Graceland Reviews Part 1

I have been busy preparing for a vacation, so this is part 1 of the reviews, and I’ll do part 2 later.

AvX #9 Written by Jason Aaron, drawn by Adam Kubert, colored by Laura Martin


-“I think I… might have helped a bit. Did I…?” –Spider-Man.


 Really, it’s about time we had another good issue; despite some little bits of nice writing and mostly great art, this event has been pretty mediocre. Luckily for us, we get the first actually good issue since #6, as Jason Aaron takes us back to something just about every Marvel fan can appreciate: Spider-Man outclassed completely, and then triumphing through force of will. Sure, it’s not as good as #33, but then again, what could be? Anyway, Spider-Man is awesome, and the nice Adam Kubert art helps make this pretty good. I’m just excited that this stupid event is almost over, and we can get to such exciting titles as: Avenging X-Men, Uncanny Avengers, Avenging X-Force, X-Avengers, and The Avengers and the X-Men Team Up.




Action Comics #12 Written by Grant Morrsion, drawn by Rags Morales, CAFU, Brad Walker, Colored by Brad Anderson, Gabe Eltaeb


-“This gun shoots psychic bullets- a guilt that will consume your mind! A fear that will never let you rest!” –Adam Blake, the first Superman


I’m really enjoying the crazy ideas Grant Morrison is packing into almost every page, but I don’t think I’ll be missing him when he leaves the title after #16. It’s not exactly high criticism to say that comics are better when the art is on par or better than the writer, and while Batman Inc has Chris Burnham, Action gets… three artists. In one issue. One 20 page issue. And 4 inkers. This was a rush job, and it shows, but despite all of that, Morrison writes incredible dialogue (I had so much trouble choosing the above quote) and brilliant story arcs; the last few pages had me grinning like an idiot. My point, anyway, is that I’m looking forward to a Morrison less contained by the rigid Nu52 monthly schedule, working with a great artist that doesn’t feel rushed to deliver pages at the expense of quality.

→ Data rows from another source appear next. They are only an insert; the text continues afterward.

(** A freed block of the right size is used again; a larger request moves with its contents. *)
Lemma HeapAllocator_refines_arrays_witness :
  let os := [CAllocate 0 0 100; CWrite 0 3 7; CAllocate 1 0 70000; CFree 0; CAllocate 2 0 50; CWrite 2 5 9; CReAllocate 2 0 90000; CRead 2 5; CQuery 2; CFree 2] in
  let run := t ← ReserveAddressSpace 1000000 1048576 kPageSize 300; run_client (H := heap_allocator (fun _ _ => true)) os (HeapAllocator t (fun _ => 0), ∅) in
  (match run with Ok (_, outs) => outs | _ => [] end) = [Done; Done; Done; Done; Done; Done; Done; Value 9; Value 90000; Done] /\
  exists a, array_steps ∅ os (match run with Ok (_, outs) => outs | _ => [] end) a.
Proof.
  intros os run. assert (E : (match run with Ok (_, outs) => outs | _ => [] end) = [Done; Done; Done; Done; Done; Done; Done; Value 9; Value 90000; Done]) by (vm_compute; reflexivity).
  split; [done|]. destruct (HeapAllocator_refines_arrays (fun _ _ => true) 1000000 1048576 300 (fun _ => 0) os) as (H1 & H2); [lia|lia|unfold kPageSize; lia|repeat constructor; cbn; lia|].
  fold run in H1, H2. destruct run as [[c outs]| |]; [by apply (H2 c)|done|done].
Defined.
(* ===== verification/LockFreeHashMap.v ===== *)
(** * base::LockFreeHashMap (containers/lock_free_concurrent_hashmap.h)

    A fixed array of buckets, each a chain of nodes that only grows at its front; a removal
    marks its node.  The operations are programs over the shared state, one step per atomic
    access.  Two fields of a node that no operation reads record who made it while it is
    private, and which removal marked it.  [weak_] says which of the coming weak exchanges fail
    for no reason. *)

From stdpp Require Import gmap.
From S2P Require Import Prelude Memory Interleaving.

Set Default Proof Using "Type".
#[local] Open Scope Z_scope.

Section LockFreeHashMap.

Context {V : Type}.

(** A call of a thread: the thread and the number of the call in it. *)
Abbreviation ticket := (nat * nat)%type.

Record Node := mkNode { key : Z; value : V; next : option nat; dead : bool; owner : option ticket; killer : option ticket }.

Record LockFreeHashMap := mkMap { nodes : gmap nat Node; fresh : nat; buckets : list (option nat); weak_ : list bool }.

Context (bucketCount : Z).

Abbreviation prog := (prog LockFreeHashMap).

(** The constructor: every bucket is empty. *)
Definition new_map (weak : list bool) : LockFreeHashMap := mkMap ∅ 0 (replicate (Z.to_nat bucketCount) None) weak.

Definition with_nodes (s : LockFreeHashMap) (h : gmap nat Node) : LockFreeHashMap := mkMap h (fresh s) (buckets s) (weak_ s).
Definition with_buckets (s : LockFreeHashMap) (b : list (option nat)) : LockFreeHashMap := mkMap (nodes s) (fresh s) b (weak_ s).

(** A node that is not there has been freed. *)
Definition node_at (s : LockFreeHashMap) (a : nat) : res Node := match nodes s !! a with Some n => Ok n | None => Undef end.
Definition set_node (s : LockFreeHashMap) (a : nat) (n : Node) : LockFreeHashMap := with_nodes s (<[a := n]> (nodes s)).

Definition hash (k : Z) : res nat := if bucketCount =? 0 then Undef else Ok (Z.to_nat (k mod bucketCount)).

(** ** Accesses *)

Definition load_bucket (i : nat) : prog (option nat) := get (fun s => match buckets s !! i with Some p => Ok p | None => Undef end).

(** The constructor of [Node]. *)
Definition new_node (me : ticket) (k : Z) (v : V) : prog nat :=
  act (fun s => Ok (mkMap (<[fresh s := mkNode k v None false (Some me) None]> (nodes s)) (S (fresh s)) (buckets s) (weak_ s), fresh s)).

Definition store_next (a : nat) (p : option nat) : prog () :=
  put (fun s => n ← node_at s a; Ok (set_node s a (mkNode (key n) (value n) p (dead n) (owner n) (killer n)))).

Definition load_next (a : nat) : prog (option nat) := get (fun s => n ← node_at s a; Ok (next n)).
Definition read_key (a : nat) : prog Z := get (fun s => n ← node_at s a; Ok (key n)).
Definition read_value (a : nat) : prog V := get (fun s => n ← node_at s a; Ok (value n)).
Definition load_dead (a : nat) : prog bool := get (fun s => n ← node_at s a; Ok (dead n)).

(** [buckets[i].compare_exchange_weak(expected, a)]: whether it succeeded, and what it found. *)
Definition exchange_bucket (i : nat) (expected : option nat) (a : nat) : prog (bool * option nat) :=
  act (fun s =>
    let fails := match weak_ s with b :: _ => b | [] => false end in
    let s := mkMap (nodes s) (fresh s) (buckets s) (tail (weak_ s)) in
    match buckets s !! i with
    | None => Undef
    | Some found =>
      if fails then Ok (s, (false, found))
      else if decide (found = expected) then
        n ← node_at s a;
        Ok (with_buckets (set_node s a (mkNode (key n) (value n) (next n) (dead n) None (killer n))) (<[i := Some a]> (buckets s)), (true, found))
      else Ok (s, (false, found))
    end).

(** [dead.compare_exchange_strong(false, true)] *)
Definition exchange_dead (me : ticket) (a : nat) : prog bool :=
  act (fun s =>
    n ← node_at s a;
    if dead n then Ok (s, false) else Ok (set_node s a (mkNode (key n) (value n) (next n) true (owner n) (Some me)), true)).

(** ** Operations *)

(** The loop over the bucket's head, from the head the last attempt found. *)
Definition insert_turn (index newNode : nat) (oldHead : option nat) : prog (option nat + ()) :=
  _ ← store_next newNode oldHead;
  '(done, found) ← exchange_bucket index oldHead newNode;
  Ret (if done : bool then inr () else inl found).

Definition insert (fuel : nat) (me : ticket) (k : Z) (v : V) : prog () :=
  index ← get (fun _ => hash k);
  newNode ← new_node me k v;
  oldHead ← load_bucket index;
  forever fuel (insert_turn index newNode) oldHead.

(** [head->keyValue.first == key && !head->dead.load()] *)
Definition live_match (a : nat) (k : Z) : prog bool :=
  k' ← read_key a;
  if k' =? k then d ← load_dead a; Ret (negb d) else Ret false.

Definition find_turn (k : Z) (head : option nat) : prog (option nat + option V) :=
  match head with
  | None => Ret (inr None)
  | Some a =>
    m ← live_match a k;
    if m : bool then v ← read_value a; Ret (inr (Some v))
    else next ← load_next a; Ret (inl next)
  end.

Definition find (fuel : nat) (k : Z) : prog (option V) :=
  index ← get (fun _ => hash k);
  head ← load_bucket index;
  forever fuel (find_turn k) head.

Definition remove_turn (me : ticket) (k : Z) (head : option nat) : prog (option nat + bool) :=
  match head with
  | None => Ret (inr false)
  | Some a =>
    m ← live_match a k;
    if m : bool then b ← exchange_dead me a; Ret (inr b)
    else next ← load_next a; Ret (inl next)
  end.

Definition remove (fuel : nat) (me : ticket) (k : Z) : prog bool :=
  index ← get (fun _ => hash k);
  head ← load_bucket index;
  forever fuel (remove_turn me k) head.

(** ** Iteration

    An iterator is its bucket and its node. *)

Fixpoint skip_dead (fuel : nat) (node : option nat) : prog (option nat) :=
  match fuel with
  | O => Halt
  | S fuel =>
    match node with
    | None => Ret None
    | Some a => d ← load_dead a; if d : bool then next ← load_next a; skip_dead fuel next else Ret (Some a)
    end
  end.

Definition advance_turn (fuel : nat) (it : nat * option nat) : prog (nat * option nat + nat * option nat) :=
  let '(bucketIndex, node) := it in
  node ← skip_dead fuel node;
  match node with
  | Some _ => Ret (inr (bucketIndex, node))
  | None =>
    if u64 (bucketCount - 1) <=? Z.of_nat bucketIndex then Ret (inr (bucketIndex, None))
    else node ← load_bucket (S bucketIndex); Ret (inl (S bucketIndex, node))
  end.

Definition AdvanceToLive (fuel : nat) (it : nat * option nat) : prog (nat * option nat) := forever fuel (advance_turn fuel) it.

Definition iterator_next (fuel : nat) (it : nat * option nat) : prog (nat * option nat) :=
  node ← match snd it with Some a => load_next a | None => Ret None end;
  AdvanceToLive fuel (fst it, node).

Definition end_iterator (fuel : nat) : prog (nat * option nat) := AdvanceToLive fuel (Z.to_nat bucketCount, None).

Fixpoint begin_loop (n i fuel : nat) : prog (nat * option nat) :=
  match n with
  | O => end_iterator fuel
  | S n =>
    node ← load_bucket i;
    match node with Some _ => AdvanceToLive fuel (i, node) | None => begin_loop n (S i) fuel end
  end.

Definition begin_iterator (fuel : nat) : prog (nat * option nat) := begin_loop (Z.to_nat bucketCount) 0 fuel.

(** [for (it = begin(); it != end(); ++it) *it] *)
Definition iterate_turn (fuel : nat) (l : list (Z * V) * (nat * option nat)) : prog (list (Z * V) * (nat * option nat) + list (Z * V)) :=
  let '(seen, it) := l in
  match snd it with
  | None => Ret (inr seen)
  | Some a => k ← read_key a; v ← read_value a; it ← iterator_next fuel it; Ret (inl (seen ++ [(k, v)], it))
  end.

Definition iterate (fuel : nat) : prog (list (Z * V)) := it ← begin_iterator fuel; forever fuel (iterate_turn fuel) ([], it).

(** ** Reclamation: no other thread runs *)

Definition delete_node (a : nat) : prog () := put (fun s => _ ← node_at s a; Ok (with_nodes s (delete a (nodes s)))).
Definition store_bucket (i : nat) (p : option nat) : prog () :=
  put (fun s => if (i <? length (buckets s))%nat then Ok (with_buckets s (<[i := p]> (buckets s))) else Undef).

Definition collect_turn (i : nat) (l : option nat * option nat) : prog (option nat * option nat + ()) :=
  let '(prev, node) := l in
  match node with
  | None => Ret (inr ())
  | Some a =>
    after ← load_next a;
    d ← load_dead a;
    if d : bool then
      _ ← match prev with Some p => store_next p after | None => store_bucket i after end;
      _ ← delete_node a;
      Ret (inl (prev, after))
    else Ret (inl (Some a, after))
  end.

Fixpoint collect_loop (n i fuel : nat) : prog () :=
  match n with
  | O => Ret ()
  | S n => node ← load_bucket i; _ ← forever fuel (collect_turn i) (None, node); collect_loop n (S i) fuel
  end.

Definition collect_garbage (fuel : nat) : prog () := collect_loop (Z.to_nat bucketCount) 0 fuel.

Definition destroy_turn (head : option nat) : prog (option nat + ()) :=
  match head with None => Ret (inr ()) | Some a => after ← load_next a; _ ← delete_node a; Ret (inl after) end.

Fixpoint destroy_loop (n i fuel : nat) : prog () :=
  match n with
  | O => Ret ()
  | S n => head ← load_bucket i; _ ← forever fuel destroy_turn head; destroy_loop n (S i) fuel
  end.

Definition destroy (fuel : nat) : prog () := destroy_loop (Z.to_nat bucketCount) 0 fuel.

End LockFreeHashMap.
(* ===== verification/LockFreeHashMapSpec.v ===== *)
(** * What LockFreeHashMap promises its threads

    Under every schedule of insertions, searches and removals no step touches a node that is
    not there; a search that finds nothing has seen every entry it could have seen marked; two
    removals that succeed have removed different entries. *)

From stdpp Require Import gmap.
From S2P Require Import Prelude Memory Interleaving LockFreeHashMap.

Set Default Proof Using "Type*".
#[local] Open Scope Z_scope.

Section LockFreeHashMapSpec.

Context {V : Type} (bucketCount : Z) (Hcount : 0 < bucketCount).

Abbreviation Map := (LockFreeHashMap (V := V)).
Abbreviation hash := (hash bucketCount).

Implicit Types (s : Map) (a b : nat) (n : Node (V := V)).

(** ** Published nodes *)

Definition published s a n : Prop := nodes s !! a = Some n /\ owner n = None.

(** A chain from a pointer. *)
Inductive reach s : option nat -> nat -> Prop :=
  | reach_here a : reach s (Some a) a
  | reach_next a n b : nodes s !! a = Some n -> reach s (next n) b -> reach s (Some a) b.

Record inv s : Prop := {
  v_length : length (buckets s) = Z.to_nat bucketCount;
  v_fresh : forall a, is_Some (nodes s !! a) -> (a < fresh s)%nat;
  v_bucket : forall i a, buckets s !! i = Some (Some a) -> exists n, published s a n;
  v_next : forall a n b, nodes s !! a = Some n -> next n = Some b -> exists m, published s b m;
  v_killer : forall a n, nodes s !! a = Some n -> dead n = true <-> is_Some (killer n);
  (** Every published node is in the chain of its bucket. *)
  v_reach : forall a n i p, published s a n -> hash (key n) = Ok i -> buckets s !! i = Some p -> reach s p a;
}.

(** What nobody but the owner of a private node changes. *)
Definition keeps n n' : Prop :=
  key n' = key n /\ value n' = value n /\ next n' = next n /\ owner n' = owner n /\ (dead n = true -> dead n' = true /\ killer n' = killer n).

Lemma keeps_refl n : keeps n n.
Proof. by repeat split. Qed.

Definition G (t : nat) s s' : Prop :=
  forall a n, nodes s !! a = Some n -> (forall tk, owner n = Some tk -> tk.1 <> t) -> exists n', nodes s' !! a = Some n' /\ keeps n n'.

Lemma G_refl t s : G t s s.
Proof. intros a n E _. exists n. split; [done|apply keeps_refl]. Qed.

(** Published nodes stay published, whoever moves. *)
Lemma G_published t s s' a n : G t s s' -> published s a n -> exists n', published s' a n' /\ keeps n n'.
Proof. intros H [E Eo]. destruct (H a n E) as (n' & E' & Hk); [congruence|]. exists n'. split; [|done]. split; [done|]. destruct Hk as (_ & _ & _ & -> & _). done. Qed.

Definition points s (p : option nat) : Prop := match p with Some a => exists n, published s a n | None => True end.

Lemma points_next s a n : inv s -> nodes s !! a = Some n -> points s (next n).
Proof. intros H E. destruct (next n) as [b|] eqn:En; [|done]. cbn. by eapply v_next. Qed.

(** Chains of published nodes only lose nothing. *)
Lemma reach_stable s s' p a : inv s -> (forall b n, published s b n -> exists n', nodes s' !! b = Some n' /\ next n' = next n) -> points s p -> reach s p a -> reach s' p a.
Proof.
  intros Hi H Hp Hr. induction Hr as [|x n b E Hr IH]; [constructor|]. destruct Hp as [m Hm]. destruct (H x m Hm) as (n' & E' & En). destruct Hm as [E0 _]. rewrite E in E0. injection E0 as <-.
  eapply reach_next; [exact E'|]. rewrite En. apply IH. by eapply points_next.
Qed.

Lemma G_reach t s s' p a : inv s -> G t s s' -> points s p -> reach s p a -> reach s' p a.
Proof.
  intros Hi HG. apply reach_stable; [done|]. intros b n Hb. destruct (G_published _ _ _ _ _ HG Hb) as (n' & [E' _] & Hk). exists n'. split; [done|]. apply Hk.
Qed.

Lemma G_points t s s' p : G t s s' -> points s p -> points s' p.
Proof. intros HG. destruct p as [a|]; [|done]. intros [n Hn]. destruct (G_published _ _ _ _ _ HG Hn) as (n' & H & _). by exists n'. Qed.

Lemma hash_ok k : exists i, hash k = Ok i /\ (i < Z.to_nat bucketCount)%nat.
Proof.
  unfold LockFreeHashMap.hash. rewrite (proj2 (Z.eqb_neq _ _)) by lia. eexists. split; [done|]. pose proof (Z.mod_pos_bound k bucketCount). lia.
Qed.

(** ** The steps keep the invariant *)

Lemma inv_update s (h : gmap nat Node) (a : nat) n n' : inv s -> nodes s !! a = Some n -> h = <[a := n']> (nodes s) ->
  next n' = next n -> key n' = key n -> owner n' = owner n -> (dead n' = true <-> is_Some (killer n')) -> inv (with_nodes s h).
Proof.
  intros H E -> En Ek Eo Hd. assert (Hpub : forall b m, published s b m -> exists m', published (with_nodes s (<[a := n']> (nodes s))) b m' /\ next m' = next m /\ key m' = key m).
  { intros b m [Eb Ebo]. unfold published. cbn. destruct (decide (b = a)) as [->|Hne]; [rewrite lookup_insert_eq|rewrite lookup_insert_ne by done; by exists m].
    rewrite E in Eb. injection Eb as <-. exists n'. repeat split; congruence. }
  assert (Hback : forall b m, nodes (with_nodes s (<[a := n']> (nodes s))) !! b = Some m -> exists m0, nodes s !! b = Some m0 /\ next m = next m0 /\ key m = key m0 /\ owner m = owner m0).
  { intros b m. cbn. destruct (decide (b = a)) as [->|Hne]; [rewrite lookup_insert_eq; intros [= <-]; by exists n|rewrite lookup_insert_ne by done; intros Em; by exists m]. }
  destruct H as [H1 H2 H3 H4 H5 H6]. split; cbn.
  - done.
  - intros b Hb. apply H2. destruct (decide (b = a)) as [->|Hne]; [by rewrite E|by rewrite lookup_insert_ne in Hb].
  - intros i b Hb. destruct (H3 i b Hb) as [m Hm]. destruct (Hpub b m Hm) as (m' & Hm' & _). by exists m'.
  - intros x m b Em Eb. destruct (Hback x m Em) as (m0 & E0 & En0 & _). destruct (H4 x m0 b E0) as [y Hy]; [congruence|]. destruct (Hpub b y Hy) as (y' & Hy' & _). by exists y'.
  - intros b m. destruct (decide (b = a)) as [->|Hne]; [rewrite lookup_insert_eq; by intros [= <-]|rewrite lookup_insert_ne by done; apply H5].
  - intros b m i p [Em Emo] Eh Ep. destruct (Hback b m Em) as (m0 & E0 & _ & Ek0 & Eo0). rewrite Ek0 in Eh.
    eapply (reach_stable s); [by split| |destruct p; [by eapply H3|done]|apply (H6 b m0 i p); [split; congruence|done|done]].
    intros c y Hy. destruct (Hpub c y Hy) as (y' & [Ey' _] & Eny & _). by exists y'.
Qed.
Record inv s : Prop := {
  e_current : 0 <= current s;
  e_ids : forall u id, id_of (thread_of s u) = Some id -> (id < high_watermark s)%nat /\ id ∉ free_ids s;
  e_unique : forall u v id, id_of (thread_of s u) = Some id -> id_of (thread_of s v) = Some id -> u = v;
  e_free : NoDup (free_ids s) /\ forall id, id ∈ free_ids s -> (id < high_watermark s)%nat;
  e_pin : forall u, pin_ok s (thread_of s u);
  e_advance : forall u, advance_ok s (thread_of s u);
}.

Lemma thread_of_with s t x u : thread_of (with_thread s t x) u = if decide (u = t) then x else thread_of s u.
Proof. unfold thread_of, with_thread. cbn. case_decide as E; [subst; by rewrite lookup_insert_eq|by rewrite lookup_insert_ne]. Qed.

Lemma pin_ok_slots s s' x : pin_ok s x -> current s' = current s -> (forall id, reg x = Registered id -> slots s' !! id = slots s !! id) -> pin_ok s' x.
Proof.
  unfold pin_ok. intros H Ec Hs. destruct (pin x); rewrite ?Ec; [done|done|done| |].
  - destruct H as (? & ? & id & Er & E). do 2 (split; [done|]). exists id. by rewrite Hs.
  - destruct H as (? & ? & ? & id & Er & E). do 3 (split; [done|]). exists id. by rewrite Hs.
Qed.

(** One thread moves, and may write its own slot. *)
Lemma ebr_inv_local s t x sl : let s' := with_thread (mkEpoch (current s) sl (free_ids s) (high_watermark s) (thread_map s)) t x in
  inv s -> id_of x = id_of (thread_of s t) -> (forall id, id_of (thread_of s t) <> Some id -> sl !! id = slots s !! id) ->
  pin_ok s' x -> (forall p, pin x = Pinned p -> pin (thread_of s t) = Pinned p /\ reg x = reg (thread_of s t) \/ p = current s) ->
  match advancing x with Idle => True | LoadWatermark e => 0 <= e <= current s | Scan e n i => scan_ok s e n i end -> inv s'.
Proof.
  intros s' [H1 H2 H3 H4 H5 H6] Eid Hsl Hp Hpin Ha.
  assert (ET : forall u, thread_of s' u = if decide (u = t) then x else thread_of s u) by (intros u; unfold s'; rewrite thread_of_with; done).
  assert (Hid : forall u, id_of (thread_of s' u) = id_of (thread_of s u)) by (intros u; rewrite ET; case_decide; subst; done).
  assert (Hscan : forall e n i, scan_ok s e n i -> scan_ok s' e n i).
  { intros e n i (A1 & A2 & A3). do 2 (split; [done|]). intros Ec u p id. rewrite ET. case_decide as D; [|by apply A3]. subst u. intros Ep Er Hi.
    destruct (Hpin p Ep) as [[Ep' Er']| ->]; [apply (A3 Ec t p id Ep'); [congruence|done]|cbn in Ec; lia]. }
  split; try done.
  - intros u id. rewrite Hid. apply H2.
  - intros u v id. rewrite !Hid. apply H3.
  - intros u. rewrite ET. case_decide as D; [done|]. apply (pin_ok_slots s); [apply H5|done|]. intros id Er. cbn. apply Hsl. intros Et. apply D, (H3 u t id); [unfold id_of; by rewrite Er|done].
  - intros u. rewrite ET. unfold advance_ok. case_decide as D.
    + destruct (advancing x); [done|done|by apply Hscan].
    + pose proof (H6 u) as Hu. unfold advance_ok in Hu. destruct (advancing (thread_of s u)); [done|done|by apply Hscan].
Qed.

(** The same without the write. *)
Lemma inv_thread s t x : inv s -> id_of x = id_of (thread_of s t) -> pin_ok s x ->
  (forall p, pin x = Pinned p -> pin (thread_of s t) = Pinned p /\ reg x = reg (thread_of s t) \/ p = current s) ->
  match advancing x with Idle => True | LoadWatermark e => 0 <= e <= current s | Scan e n i => scan_ok s e n i end -> inv (with_thread s t x).
Proof. intros H Eid Hp Hpin Ha. apply (ebr_inv_local s t x (slots s)); done. Qed.

Lemma announce_slot_ok s id e s' : store_slot s id e = Ok s' -> s' = mkEpoch (current s) (<[id := e]> (slots s)) (free_ids s) (high_watermark s) (thread_map s).
Proof. unfold store_slot. destruct (_ <? _)%nat; [by intros [= <-]|done]. Qed.

Lemma pinned_registered s x : pin_ok s x -> pin x = Unpinned \/ nest_count x <> 0%nat /\ exists id, reg x = Registered id.
Proof.
  unfold pin_ok. intros H. destruct (pin x); [by left|..]; right.
  - done.
  - by destruct H as (_ & ? & ?).
  - destruct H as (_ & ? & id & ? & _). eauto.
  - destruct H as (_ & _ & ? & id & ? & _). eauto.
Qed.

Lemma inv_acquire s t : inv s -> reg (thread_of s t) = Unregistered -> inv (acquire_id s t).
Proof.
  intros [H1 H2 H3 H4 H5 H6] Er. unfold acquire_id. set (x := thread_of s t) in *.
  assert (Hpin : pin x = Unpinned) by (destruct (pinned_registered s x (H5 t)) as [|[_ [id E]]]; congruence).
  assert (Hidx : id_of x = None) by (unfold id_of; by rewrite Er).
  assert (Hgen : forall id ids hw, (id < hw)%nat -> id ∉ ids -> (forall u, id_of (thread_of s u) <> Some id) -> (high_watermark s <= hw)%nat -> NoDup ids -> (forall j, j ∈ ids -> j ∈ free_ids s) ->
    inv (with_thread (mkEpoch (current s) (slots s) ids hw (thread_map s)) t (mkThread (Registered id) (nest_count x) (pin x) (advancing x)))).
  { intros id ids hw Hid Hnin Hnone Hhw Hnd Hsub. set (s' := with_thread _ _ _). assert (ET : forall u, thread_of s' u = if decide (u = t) then mkThread (Registered id) (nest_count x) (pin x) (advancing x) else thread_of s u) by (intros u; unfold s'; by rewrite thread_of_with).
    assert (Hscan : forall e n i, scan_ok s e n i -> scan_ok s' e n i).
    { intros e n i (A1 & A2 & A3). split; [done|]. split; [cbn; lia|]. intros Ec u p j. rewrite ET. case_decide; [cbn; congruence|by apply A3]. }
    split; try done.
    - intros u j. rewrite ET. case_decide as D; [cbn; by intros [= <-]|]. intros Ej. destruct (H2 u j Ej). cbn. split; [lia|]. intros Hj. by apply Hsub in Hj.
    - intros u v j. rewrite !ET. repeat case_decide; subst; cbn; try done; [by intros [= <-] Ev; destruct (Hnone v)|by intros Eu [= <-]; destruct (Hnone u)|apply H3].
    - split; [done|]. intros j Hj. cbn. destruct H4 as [_ H4]. specialize (H4 j (Hsub j Hj)). lia.
    - intros u. rewrite ET. case_decide as D; [unfold pin_ok; cbn; by rewrite Hpin|]. by apply (pin_ok_slots s).
    - intros u. rewrite ET. unfold advance_ok. case_decide as D; cbn [advancing].
      + pose proof (H6 t) as Hu. unfold advance_ok in Hu. fold x in Hu. destruct (advancing x); [done|done|by apply Hscan].
      + pose proof (H6 u) as Hu. unfold advance_ok in Hu. destruct (advancing (thread_of s u)); [done|done|by apply Hscan]. }
  destruct (free_ids s) as [|id ids] eqn:Ef.
  - apply Hgen; [lia|set_solver|intros u E; destruct (H2 u _ E); lia|lia|constructor|done].
  - destruct H4 as [Hnd Hlt]. apply list.NoDup_cons in Hnd as [Hn Hnd]. apply Hgen; [apply Hlt; set_solver|done|intros u E; destruct (H2 u _ E); set_solver|lia|done|set_solver].
Qed.
(* ===== verification/LockFreeOrderedMap.v ===== *)
(** * base::LockFreeOrderedHashMap (containers/lock_free_ordered_map.h)

    A hash map over chains of nodes that also links its nodes in the order of their insertion,
    with marked deletion, a stack of nodes the collector has not seen, and reclamation by
    epochs.  Operations are programs over the shared state, one step per atomic access, as the
    thread [t] that runs them; a freed node cannot be accessed.  [weak_] says which of the
    coming weak exchanges fail for no reason. *)

From stdpp Require Import gmap.
From S2P Require Import Prelude Memory Interleaving Ebr.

Animal Man #12 Written by Jeff Lemire and Scott Snyder, drawn by Steve Pugh, colored by Lovern Kindzierski


“Then it possessed my body, but I grew a new one and I killed it.” –Animal Man


 I guess I’m cooling on the Lemire’s non-self drawn work; I was considering dropping Frankenstein, Agent of S.H.A.D.E, before the writer switch, and now even Animal Man has started to feel stale. Maybe it’s that the whole Rotworld arc and accompanying build-up has just felt overlong instead of the epic adventure it seems to be trying for. Maybe it’s that even though we’ve seen Buddy Baker in almost every issue, I haven’t felt like he’s really having a character arc. Regardless, I guess I’ll give it till the end of the Swamp Thing crossover, seeing as how the art for both titles is really good.


Space Jam of the Week


Daredevil #16 written by Mark Waid, Chris Samnee, colored by Javier Rodriguez


“We really underestimate that guy. The pain and fear he had to overcome just to function…”- Ant Man


Now this is EXACTLY what I want from a comic. Mark Waid, in TWELVE PAGES, has gotten me to like Ant-Man more than 30 years of comics. That is incredible. Add in some of the best Matt and Foggy interaction with phonemonal art from Chris Samnee, and you’ve got one hell of a comic. The only problem? There’s still no appearance of Mike Murdock. I know Waid has read DD #25. It’s impossible not to be reminded of it when reading the new series, so every issue I keep waiting for him to show up. Still an amazing comic, even without Matt’s twin brother who wears sunglasses and calls ladies “dolls”.




Defenders #9 Written by Matt Fraction, drawn by Jamie McKelvie and Mike Norton, colored by Dommo Aymara





Dial H #4: written by China Mieville, drawn by Mateus Santolouco, colored by Tanya & Richard Horie


“She’s a mage of nothing. She coulda helped me with this. But she said she needed to conserve her energies. So she did nothing.”


This reminds me a lot of the Grant Morrison/Richard Case Doom Patrol, which is high praise coming from me, as that is my favorite Morrison comic ever. Like Doom Patrol, Dial H has a huge density of ideas; crazy talking villains that we only learn about months after they’re introduced, fantastic phrases and names that make you wish you thought of them, and an artist willing to draw all manner of crazy things. Like Doom Patrol, I don’t understand half of the comic, and probably won’t until about 6 more issues down the line, but I am enjoying the flow of it.